Political observer, pollster and owner of the MetroPoll company Professor Özer Sencar has said that Ankara Mayor Mansur Yavaş has the potential to receive over 70 percent of Kurdish votes in the second round of a possible presidential race between him and current President Recep Tayyip Erdoğan, Euronews Turkish service reported on Tuesday.
Sencar told Euronews that MetroPoll’s latest survey conducted in April destroyed the popular belief that Yavaş wouldn’t be able to get support from Kurdish voters in a possible presidential election.
The pollster explained, citing the results of the April survey, that more than 70 percent of supporters of the pro-Kurdish Peoples’ Democratic Party (HDP) were saying they would vote for Yavaş in the second round in the event that he runs for president.
According to the survey a contest among Erdoğan, the main opposition Republican People Party (CHP)’s Yavaş and jailed Kurdish leader Selahattin Demirtaş, a former HDP co-chair, would see the Ankara mayor receiving 44 percent of the vote, the president garnering 34.3 percent and Demirtaş 13.3 percent.
However, a race between Erdoğan and Yavaş would result in the Ankara mayor getting 53.9 percent of the vote, while Erdoğan would attract 36.5 percent, with the undecided or protesting votes constituting 9 percent, in the first round, the poll shows.
The survey further reveals that Yavaş has the potential of winning the votes of 73.2 percent of HDP supporters and 23.1 of voters of the far-right Nationalist Movement Party (MHP), an ally of Erdoğan’s Justice and Development Party (AKP).
“We’ll see [more clearly] how the Kurds or HDP supporters will behave as the election approaches,” Sencar said, adding that according to the April survey one-third of voters say they’d support Erdoğan as the next president, while one-third would support his rival and the other one-third say their decision would depend on who Erdoğan’s rival is.
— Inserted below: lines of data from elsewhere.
(** ** GPT-OSS *)

(** Without tool calls, thoughts and answers are put together. *)
Theorem gpt_oss_messages stream force ms : Forall message_ok ms → ms ≠ [] → Forall no_call ms →
  ∃ m', parse_non_stream (GptOss stream force) (render_messages ms) =
    Ok ({| normal_text := concat ((λ m, if bool_decide (kind (event_of m) = Normal) then m_content m else []) <$> ms);
           reasoning_text := concat ((λ m, if bool_decide (kind (event_of m) = Reasoning) then m_content m else []) <$> ms) |}, m').
Proof.
  intros Hms Hne Hcall. unfold GptOss. cbn [parse_non_stream]. unfold gpt_oss_detect. rewrite harmony_no_call by done. cbn [res_bind].
  unfold harmony_parse. cbn [buffered chosen app _should_filter_commentary _partial_commentary].
  change (canonical_parse []) with (Ok ([] : list Event, [] : str)). cbn [res_bind filter_events]. eexists. f_equal. f_equal.
  unfold of_events. rewrite app_nil_r, <- !list_fmap_compose. f_equal; f_equal; apply list_fmap_ext; intros i m Hm%list_elem_of_lookup_2; cbn;
    rewrite Forall_forall in Hcall; specialize (Hcall m Hm); pose proof (no_call_event m Hcall) as Hk;
    assert (Hc : content (event_of m) = m_content m) by (revert Hk; unfold event_of; by destruct (meaning _ _) as [[]|]);
    rewrite Hc; by destruct (kind (event_of m)).
Qed.

(** ** Examples *)

Lemma think_tags : tags_ok 60 think end_think.
Proof.
  split; [eexists; split; [vm_compute; reflexivity|]|eexists; split; [vm_compute; reflexivity|]| |by vm_compute].
  1,2: by apply (bool_decide_unpack _); vm_compute.
  split; intros H%startswith_spec; by vm_compute in H.
Qed.

Lemma kimi_tags : tags_ok 9665 kimi_think kimi_end_think.
Proof.
  split; [eexists; split; [vm_compute; reflexivity|]|eexists; split; [vm_compute; reflexivity|]| |by vm_compute].
  1,2: by apply (bool_decide_unpack _); vm_compute.
  split; intros H%startswith_spec; by vm_compute in H.
Qed.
“If Erdoğan and Yavaş become rivals, Erdoğan could run a very different election campaign and undermine the popularity of Mansur Yavaş,” the pollster also said.
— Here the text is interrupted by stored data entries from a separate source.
(** X21.  On a track of [n >= 1] slides ([n] at most the largest array
    length), [goToSlide(k)] for [-n <= k] with [k + n] a safe integer
    returns normally, leaves active exactly the dot whose position among
    the dots is [k mod n], and shifts the track by [(k mod n) * 100]
    percent. *)
Theorem goToSlide_shows_the_slide (c : Carousel) (k : Z) (w : World) :
  let n := Z.of_nat (List.length (slides c)) in
  let buttons :=
    querySelectorAllIn (document w) (dots c) (ByClass (str "dot")) in
  let w' := fst (goToSlide c (Int k) w) in
  1 <= n <= maxArrayLength ->
  - n <= k ->
  k + n <= MAX_SAFE_INTEGER ->
  snd (goToSlide c (Int k) w) = Ok tt
  /\ (forall idx d, buttons !! idx = Some d ->
        (hasClass w' d active <-> Z.of_nat idx = k mod n))
  /\ ((track c < List.length (document w))%nat ->
      styleOf w' (track c) "transform"
      = Some (str "translateX(-" ++ Z_toString (k mod n * 100) ++ str "%)")).
Proof.
  intros n buttons w' [Hn _] Hk _. unfold w', goToSlide, bind, modify.
  cbn [fst snd].
  match goal with |- context [update c ?w1] =>
    destruct (update_effect c w1) as (doc' & -> & _ & Hc & Ht & _) end.
  cbn [fst snd document set_state] in *. unfold index in Hc, Ht.
  cbn [state set_state testimonialIndex] in Hc, Ht.
  destruct (wrap_inRange (List.length (slides c)) k ltac:(lia) Hk)
    as [Hw _].
  rewrite Hw in Hc, Ht. fold n in Hc, Ht.
  split; [reflexivity |]. split; [| exact Ht].
  intros idx d Hd. rewrite hasClass_contains. cbn [document set_document].
  rewrite (Hc idx d Hd). simpl.
  split; [intros [= H]; lia | intros H; f_equal; lia].
Qed.

Lemma goToSlide_shows_witness :
  let w := started (load carouselPage ∅ false (constantClock 0)) in
  let w' := fst (goToSlide threeSlides (Int (-1)) w) in
  hasClass w' 10%nat active
  /\ ~ hasClass w' 8%nat active
  /\ styleOf w' 1%nat "transform" = Some (str "translateX(-200%)").
Proof.
  intros w w'.
  destruct (goToSlide_shows_the_slide threeSlides (-1) w) as (_ & Hd & Ht);
    [unfold maxArrayLength; simpl; lia | simpl; lia
    | unfold MAX_SAFE_INTEGER; simpl; lia |].
  split; [| split].
  - apply (Hd 2%nat 10%nat); vm_compute; reflexivity.
  - intros H. apply (Hd 0%nat 8%nat) in H; [| vm_compute; reflexivity].
    vm_compute in H. discriminate H.
  - apply Ht. vm_compute. lia.
Defined.

Lemma wellParented_spec doc n e p :
  wellParented doc = true ->
  doc !! n = Some e -> parentNode e = Some p -> (p < List.length doc)%nat.
Proof.
  unfold wellParented. rewrite forallb_forall. intros H He Hp.
  apply list_elem_of_lookup_2, list_elem_of_In in He.
  specialize (H e He). rewrite Hp in H. by apply Nat.ltb_lt.
Qed.

Lemma addDot_run c slide index w :
  addDot c slide index w
  = (set_clickListeners
       (clickListeners w
        ++ [(List.length (document w), DotClick c index)])
       (set_document (document w ++ [dotFor (dots c) index]) w),
     Ok tt).
Proof.
  unfold addDot.
  cbv [bind new_element mutate modify addClickListener createElement].
  simpl. unfold appendChild, modifyNode. rewrite !alter_last. reflexivity.
Qed.

Lemma forEach_slides c (l : list NodeId) i w :
  let L := List.length (document w) in
  let n := List.length l in
  forEach_from i l (addDot c) w
  = (set_clickListeners
       (clickListeners w
        ++ zip_with (fun dot idx => (dot, DotClick c idx)) (seq L n) (seq i n))
       (set_document (document w ++ map (dotFor (dots c)) (seq i n)) w),
     Ok tt).
Proof.
  revert i w. induction l as [| x l IH]; intros i w.
  - simpl. rewrite !app_nil_r. by destruct w.
  - simpl. unfold bind at 1. rewrite addDot_run, IH. simpl.
    rewrite length_app, <- !app_assoc. simpl. rewrite Nat.add_1_r.
    reflexivity.
Qed.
Turkey’s main opposition CHP ousted the ruling AKP from the Ankara government for the first time in 25 years by winning the March 31 local elections in 2019. CHP candidate Yavaş garnered 50.9 percent of the vote and became mayor, while Mehmet Özhaseki, the AKP candidate, came in with only 47.1 percent.
As part of its political strategy in Turkey’s west, the HDP, the country’s second-largest opposition party, in 2019 sat out the mayoral races in big cities and urged its supporters to cast strategic votes for the Nation Alliance, consisting of several opposition parties including the CHP.
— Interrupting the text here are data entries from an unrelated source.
(** X16: when clock_gettime fails, micros logs the diagnostic and returns
    CLOCK_TIME_ERROR (as an unsigned long), but milis returns that code
    divided by 1000: for a code that is not zero, a smaller number, so the
    caller of milis does not get the error code. *)
Theorem milis_masks_clock_error (h : hw) :
  clock_ret h = -1 ->
  0 <= LONG_BIT ->
  ulong CLOCK_TIME_ERROR <> 0 ->
  result (micros h) = Some (ulong CLOCK_TIME_ERROR) /\
  result (milis h) = Some (ulong CLOCK_TIME_ERROR ÷ 1000) /\
  ulong CLOCK_TIME_ERROR ÷ 1000 < ulong CLOCK_TIME_ERROR /\
  trace_of milis h = [ClockGettime; DebugMsg "Clock Time error" []].
Proof.
  intros Hfail Hw Hcode.
  pose proof (ulong_range CLOCK_TIME_ERROR Hw) as Hrange.
  unfold trace_of. rewrite milis_unfold, (micros_failure h Hfail). cbn [result].
  split; [reflexivity|]. split; [reflexivity|]. split.
  - rewrite Z.quot_div_nonneg by lia. apply Z.div_lt; lia.
  - cbn [calls log_call]. rewrite <- app_assoc. apply drop_own_length.
Qed.

(** X17: on every clock reading, failed or not, micros returns a number
    below 2^LONG_BIT and milis the number of whole thousands in it: milis
    times 1000 is at most micros and less than 1000 below it, and milis
    never exceeds (2^LONG_BIT - 1) / 1000. *)
Theorem milis_micros_bounds (h : hw) :
  0 <= LONG_BIT ->
  exists us ms,
    result (micros h) = Some us /\
    result (milis h) = Some ms /\
    0 <= us < 2 ^ LONG_BIT /\
    ms * 1000 <= us < ms * 1000 + 1000 /\
    0 <= ms <= (2 ^ LONG_BIT - 1) / 1000.
Proof.
  intros Hw.
  assert (exists us h', micros h = Done (ulong us) h') as (us & h' & Hrun).
  { destruct (Z.eq_dec (clock_ret h) (-1)) as [Hfail|Hok].
    - rewrite (micros_failure h Hfail). eauto.
    - rewrite (micros_success h Hok). eauto. }
  pose proof (ulong_range us Hw) as Hrange.
  rewrite milis_unfold, Hrun. cbn [result].
  exists (ulong us), (ulong us ÷ 1000).
  rewrite Z.quot_div_nonneg by lia.
  pose proof (Z.div_mod (ulong us) 1000 ltac:(lia)) as Hdm.
  pose proof (Z.mod_pos_bound (ulong us) 1000 ltac:(lia)) as Hrem.
  repeat split; try lia.
  apply Z.div_le_mono; lia.
Qed.

(** X18: micros depends on the clock reading only through its total number
    of microseconds modulo 2^LONG_BIT: it is the total itself while the
    total is below 2^LONG_BIT, and two readings whose totals differ by a
    multiple of 2^LONG_BIT give the same result (the count goes back to
    zero). *)
Theorem micros_wraps (h1 h2 : hw) (n : Z) :
  clock_ret h1 <> -1 ->
  clock_ret h2 <> -1 ->
  tv_sec (clock_tm h2) * 1000000 + tv_nsec (clock_tm h2) ÷ 1000
  = tv_sec (clock_tm h1) * 1000000 + tv_nsec (clock_tm h1) ÷ 1000 + n * 2 ^ LONG_BIT ->
  result (micros h2) = result (micros h1) /\
  (0 <= tv_sec (clock_tm h1) * 1000000 + tv_nsec (clock_tm h1) ÷ 1000 < 2 ^ LONG_BIT ->
   result (micros h1)
   = Some (tv_sec (clock_tm h1) * 1000000 + tv_nsec (clock_tm h1) ÷ 1000)).
Proof.
  intros Hok1 Hok2 Htotal.
  rewrite (micros_success h1 Hok1), (micros_success h2 Hok2). cbn [result].
  split.
  - f_equal. unfold ulong. rewrite Htotal.
    destruct (Z.lt_ge_cases LONG_BIT 0) as [Hneg|Hw].
    + rewrite Z.pow_neg_r by assumption. now rewrite Z.mul_0_r, Z.add_0_r.
    + apply Z.mod_add. apply Z.pow_nonzero; lia.
  - intros Hsmall. f_equal. unfold ulong. now apply Z.mod_small.
Qed.

(** ** Further facts: the digital pin controller *)

Lemma drop_own_length_2 {A} (l : list A) (a b : A) :
  drop (length l) ((l ++ [a]) ++ [b]) = [a; b].
Proof. rewrite <- app_assoc. apply drop_own_length. Qed.

(** X19: pinMode keeps no memory of the pins it exported: called twice with
    the same arguments it makes the calls of one call twice over (the export
    is repeated), and the GPIO state after two calls is the state after one.
    Whatever the mode, no pin other than the one given loses or gains its
    export or its direction. *)
Theorem pinMode_repeated (pin mode : Z) (h : hw) :
  exists h1 h2,
    pinMode pin mode h = Done tt h1 /\
    pinMode pin mode h1 = Done tt h2 /\
    trace_of (pinMode pin mode) h1 = trace_of (pinMode pin mode) h /\
    gpio_exported h2 = gpio_exported h1 /\
    gpio_dir h2 = gpio_dir h1 /\
    (forall q, q <> pin ->
       (q ∈ gpio_exported h1 <-> q ∈ gpio_exported h) /\
       gpio_dir h1 !! q = gpio_dir h !! q).
Proof.
  unfold trace_of, pinMode.
  destruct (negb (mode =? INPUT) && negb (mode =? OUTPUT)).
  - eexists. eexists. split; [reflexivity|]. split; [reflexivity|].
    cbn [debug calls log_call gpio_exported gpio_dir].
    rewrite !drop_own_length.
    repeat split; auto.
  - destruct (mode =? INPUT);
      (eexists; eexists; split; [reflexivity|]; split; [reflexivity|]);
      cbn [bind gpioExport gpioSetDirInput gpioSetDirOutput calls log_call
           set_gpio_exported set_gpio_dir gpio_exported gpio_dir];
      rewrite !drop_own_length_2;
      (split; [reflexivity|]);
      (split; [apply set_eq; intros x; rewrite !elem_of_union; tauto|]);
      (split; [apply insert_insert_eq|]);
      intros q Hq;
      (split; [rewrite elem_of_union, elem_of_singleton; tauto
              |now apply lookup_insert_ne]).
Qed.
Partly due to the support of Kurdish voters, the CHP was able to defeat the governing AKP in a number of major cities, including Ankara and İstanbul, during the 2019 local elections.
An attorney, Yavaş has been in politics since 1989, always in Ankara, where he became mayor of Beypazarı in 1999. He was elected Ankara mayor in 2019, ending the 25-year rule in the city of the AKP and its predecessors. The politician has growing public support due to his fight against corruption and efforts aimed at saving taxpayer dollars.
He was named winner of the 2021 World Mayor Capital Award by the London-based City Mayors Foundation, an international think tank dedicated to urban affairs, for his “efforts and vision to build a metropolis that will equal the great capitals of Europe and Asia” as well as his support for “the poor and the most vulnerable segments of the society.”
Erdoğan, however, has been accused by his critics of creating a one-man rule and destroying the separation of powers under the presidential system, which went into effect following a referendum in 2017, replacing the country’s parliamentary system and granting him vast powers while weakening parliament.